La datation précise des poèmes eddiques fait depuis longtemps l'objet de débats parmi les érudits. Il est difficile de parvenir à des conclusions définitives ; des vers des poèmes eddiques apparaissent parfois dans des poèmes de poètes connus. Par exemple, Eyvindr skáldaspillir, qui composa dans la seconde moitié du Xᵉ siècle, utilise dans son Hákonarmál quelques vers que l'on retrouve également dans le Hávamál . Il est possible qu'il ait cité un poème connu, mais il est aussi possible que le Hávamál , ou du moins la strophe en question, soit une œuvre dérivée plus récente.

La poignée de personnages historiques avérés mentionnés dans les poèmes, tels qu'Attila , constituent une sorte de terminus post quem . La datation des manuscrits eux-mêmes fournit un certain nombre de terminus ante quem utiles .

Chaque poème recèle des indices permettant de dater son œuvre. Par exemple, l'Atlamál hin groenlenzku , de par son titre, semble avoir été composé au Groenland , ce que confirment certains éléments internes. Si tel est le cas, sa composition ne peut avoir eu lieu avant 985 environ, puisqu'aucun Scandinave n'était présent au Groenland à cette époque.

Plus fiables que ces indices indirects sont les critères de datation linguistique. On peut y parvenir en étudiant des poèmes scaldiques dont la datation est mieux établie. Par exemple, la particule de , correspondant à ga- ou ge- dans d'autres langues germaniques anciennes, apparaît plus fréquemment dans les poèmes scaldiques les plus anciens.
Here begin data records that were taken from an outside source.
(** ** Field normalizer *)

Lemma parseDate_nil : parseDate [] = None.
Proof. reflexivity. Qed.

Lemma normalizeTransaction_None raw headers calls :
  normalizeTransaction raw headers calls = None ↔
  default [] (prop raw (dateKey headers)) = []
  ∨ default [] (prop raw (descKey headers)) = [].
Proof.
  unfold normalizeTransaction.
  destruct (default [] (prop raw (dateKey headers)));
    destruct (default [] (prop raw (descKey headers)));
    split; auto; try discriminate; intros [?|?]; discriminate.
Qed.

Lemma normalizeTransaction_fields raw headers calls t :
  normalizeTransaction raw headers calls = Some t →
  id t = generateId calls
  ∧ date t = parseDate (default [] (prop raw (dateKey headers)))
  ∧ valueDate t = parseDate (default [] (prop raw (valueDateKey headers)))
  ∧ description t = cleanDescription (default [] (prop raw (descKey headers)))
  ∧ debit t = parseAmount (prop raw (debitKey headers))
  ∧ credit t = parseAmount (prop raw (creditKey headers))
  ∧ balance t = parseAmount (prop raw (balanceKey headers)).
Proof.
  unfold normalizeTransaction.
  destruct (default [] (prop raw (dateKey headers))); [discriminate|].
  destruct (default [] (prop raw (descKey headers))); [discriminate|].
  intros H. apply (inj Some) in H. rewrite <- H.
  cbn [id date valueDate description debit credit balance].
  repeat split.
  now destruct (prop raw (valueDateKey headers)) as [[|? ?]|].
Qed.

Lemma parseAmount_unparseable cell :
  parseFloat (amount_text cell) = S754_nan → parseAmount (Some cell) = zero.
Proof.
  intros E. rewrite parseAmount_refines. unfold spec_parseAmount. now rewrite E.
Qed.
En appliquant ce critère à la poésie eddique, Bjarne Fidjestøl a constaté une grande variabilité, indiquant que certains poèmes étaient bien plus anciens que d'autres.

D'autres critères de datation incluent l'emploi de l'adverbe négatif *eigi* (« ne pas ») et l'allitération de *vr-* avec *v-* . Dans les dialectes occidentaux du vieux norrois, le premier *vr-* est devenu *r-* vers l'an 1000, mais dans certains poèmes eddiques, le mot *vreiðr* , forme plus récente *reiðr* , présente une allitération avec des mots commençant par un *v-* originel . Ce phénomène avait déjà été observé par Olaf « White Skald » Thordarson , auteur du *vend * ».

Dans certains cas, d'anciens poèmes ont pu être interpolés avec des vers plus récents ou fusionnés avec d'autres poèmes. Par exemple, les strophes 9 à 16 de la Völuspá , le « Dvergatal » ou « Liste des nains », sont considérées par certains chercheurs comme une interpolation .

Emplacement

La difficulté de dater les poèmes est liée à celle de déterminer leur lieu de composition. L'Islande n'a été colonisée que vers 870 ; par conséquent, tout poème composé avant cette date l'a nécessairement été ailleurs, très probablement en Scandinavie . En revanche, les poèmes plus récents sont vraisemblablement d'origine islandaise.

Les chercheurs ont tenté de situer certains poèmes en étudiant la géographie, la flore et la faune auxquelles ils font référence. Cette approche ne donne généralement pas de résultats concluants. Par exemple, il n'y a pas de loups en Islande, mais on peut supposer que les poètes islandais connaissaient bien cette espèce. De même, les descriptions apocalyptiques de la Völuspá ont été interprétées comme la preuve que le poète qui l'a composée avait été témoin d'une éruption volcanique en Islande – mais cela reste loin d'être certain.